Selain itu, pemeriksaan Satpol PP pada 14 April 2025 dinilai cacat prosedur karena dilakukan tanpa undangan resmi. Kondisi ini yang kemudian menjadi dasar gugatan perbuatan melawan hukum.
Akibat polemik, praktik kedokteran dr. Erwin di Jl. Stasion No. 02, Desa Karangpawitan, Padaherang berhenti sejak 11 April 2025, membuatnya kehilangan pendapatan rata-rata Rp500 ribu per hari. Total kerugian materiil ditaksir mencapai Rp19,5 juta, ditambah kerugian immateriil berupa tercemarnya reputasi.
Dalam sidang Kamis (25/9), hadir saksi AT yang memberikan kesaksian mencengangkan.
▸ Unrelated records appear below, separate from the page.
(** The rounds [xdma_xfer_aperture] may take; [None] when it takes more. *)
Variable fuel : nat.

(* @src xdma/cdev_sgdma.c:779-841 ioctl_do_aperture_dma *)
Definition ioctl_do_aperture_dma (cb_id : Z) (h : bool * Z) (arg : Z) (write : bool) : M (ast D) (option Z) :=
  rv ← call (K_copy_from_user arg 48);
  if rv <? 0 then mret (Some (- EINVAL))
  else
    l ← user_bytes 48 arg;
    let io := aperture_of_bytes l in
    e ← eng_at h;
    if dir_mismatch write e then mret (Some (- EINVAL))
    else
      let rv := check_transfer_align (Some e) (io_buffer io) (io_len io) (io_ep_addr io) true in
      if nz rv then mret (Some rv)
      else
        let cb := io_cb_zero <| cb_buf := io_buffer io |> <| cb_len := io_len io |> <| cb_ep_addr := io_ep_addr io |>
                    <| cb_write := write |> in
        '(rv, cb) ← on_mod (char_sgdma_map_user_buf_to_sgl cb_id cb write);
        if rv <? 0 then mret (Some rv)
        else
          let io := io <| io_error := 0 |> in
          x ← on_mod lib_dev;
          res ← on_eng h (xdma_xfer_aperture pm sizeof_request_cb vmalloc_range wait fuel x write (io_ep_addr io) (io_aperture io)
                            cb_id false (timeout_ms write));
          match res with
          | None => mret None
          | Some res =>
              on_mod (char_sgdma_unmap_user_buf cb_id cb write) ;;
              let io := if res <? 0 then io <| io_error := s32 res |> else io <| io_done := res |> in
              rv ← call (K_copy_to_user arg (aperture_bytes io));
              mret (Some (if rv <? 0 then - EINVAL else io_error io))
          end.

Variables IOCTL_XDMA_PERF_START IOCTL_XDMA_PERF_STOP IOCTL_XDMA_PERF_GET IOCTL_XDMA_ADDRMODE_SET IOCTL_XDMA_ADDRMODE_GET
  IOCTL_XDMA_ALIGN_GET IOCTL_XDMA_APERTURE_R IOCTL_XDMA_APERTURE_W : Z.

(** The check of the device behind a file, before what needs its engine. *)
Definition engine_checked {A} (f : option (cdev_type * Z)) (bad : Z -> A) (k : bool * Z -> M (ast D) A) : M (ast D) A :=
  r ← on_mod (checked f true (fun rv => (rv, None)) (fun c => mret (0, xc_engine c)));
  match r.2 with Some h => k h | None => mret (bad r.1) end.

Definition done_with (m : M (ast D) Z) : M (ast D) (option Z) := rv ← m; mret (Some rv).

(* @src xdma/cdev_sgdma.c:843-891 char_sgdma_ioctl *)
Definition char_sgdma_ioctl (cb_id : Z) (f : option (cdev_type * Z)) (cmd arg : Z) : M (ast D) (option Z) :=
  engine_checked f Some (fun h =>
    if cmd =? IOCTL_XDMA_PERF_START then done_with (ioctl_do_perf_start h arg)
    else if cmd =? IOCTL_XDMA_PERF_STOP then done_with (ioctl_do_perf_stop h arg)
    else if cmd =? IOCTL_XDMA_PERF_GET then done_with (ioctl_do_perf_get h arg)
    else if cmd =? IOCTL_XDMA_ADDRMODE_SET then done_with (ioctl_do_addrmode_set h arg)
    else if cmd =? IOCTL_XDMA_ADDRMODE_GET then done_with (ioctl_do_addrmode_get h arg)
    else if cmd =? IOCTL_XDMA_ALIGN_GET then done_with (ioctl_do_align_get h arg)
    else if cmd =? IOCTL_XDMA_APERTURE_R then ioctl_do_aperture_dma cb_id h arg false
    else if cmd =? IOCTL_XDMA_APERTURE_W then ioctl_do_aperture_dma cb_id h arg true
    else mret (Some (- EINVAL))).

(** ** Opening and closing *)

(** Bits of [f_flags]. *)
Variable O_TRUNC : Z.

Definition exclusive (e : xdma_engine) : bool := eng_streaming e && dir_eqb (eng_dir e) DMA_FROM_DEVICE.

(** The result and the private data of the file, which were empty. *)
(* @src xdma/cdev_sgdma.c:893-912 char_sgdma_open *)
Definition char_sgdma_open (i : cdev_type * Z) (f_flags : Z) : M (ast D) (Z * option (cdev_type * Z)) :=
  r ← on_mod (char_open i);
  match r.2 with
  | None => oops ;; mret (0, None)
  | Some i =>
      c ← on_mod (the_cdev i);
      match xc_engine c with
      | None => oops ;; mret (0, Some i)
      | Some h =>
          e ← eng_at h;
          if exclusive e then
            if eng_device_open e then mret (- EBUSY, Some i)
            else
              on_eng h (upd_engine (fun e => e <| eng_device_open := true |> <| eng_eop_flush := tst f_flags O_TRUNC |>)) ;;
              mret (0, Some i)
          else mret (0, Some i)
      end
  end.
Ia menyatakan bahwa penyidik Satpol PP RNR yang menangani kasus Klinik Syaibah, ternyata berstatus tersangka penipuan/penggelapan Rp35 juta.
AT adalah pelapor dalam LP/B/101/VI/2024/SPKT/Polres Pangandaran/Polda Jawa Barat tanggal 3 Juni 2024. Status tersangka RNR dikuatkan dengan Surat Ketetapan Penetapan Tersangka Nomor: S.Tap/40/VII/RES.1.11/2024/Satreskrim tertanggal 12 Juli 2024.
Kuasa hukum dr. Erwin menilai fakta ini memperkuat dugaan adanya konflik kepentingan.
“Bagaimana mungkin seorang tersangka penipuan diberi kewenangan menyidik legalitas sebuah klinik? Hal ini jelas problem etis sekaligus hukum,” tegas Didik Puguh Indarto.
Sementara itu, kuasa hukum HDS, Miptah Mujahid, membantah tudingan tersebut. Menurutnya, laporan kliennya murni untuk kepentingan masyarakat.
“Klien saya hanya menindaklanjuti laporan warga sesuai mekanisme. Tidak ada motif pribadi,” ujarnya.
Kuasa hukum lain, Ferdy, menegaskan bahwa kesaksian saksi harus sesuai hukum acara.
“Saksi fakta harus melihat atau mengalami langsung peristiwa yang disengketakan. Kalau tidak, tentu bisa dipersoalkan,” katanya.
Kesaksian AT dinilai membuka babak baru. Perkara kini tidak hanya menyangkut legalitas izin Klinik Syaibah, melainkan juga kredibilitas aparat penegak perda yang menangani kasus tersebut.
Majelis hakim dijadwalkan melanjutkan sidang dengan agenda pemeriksaan saksi lain pada Kamis, 2 Oktober 2025.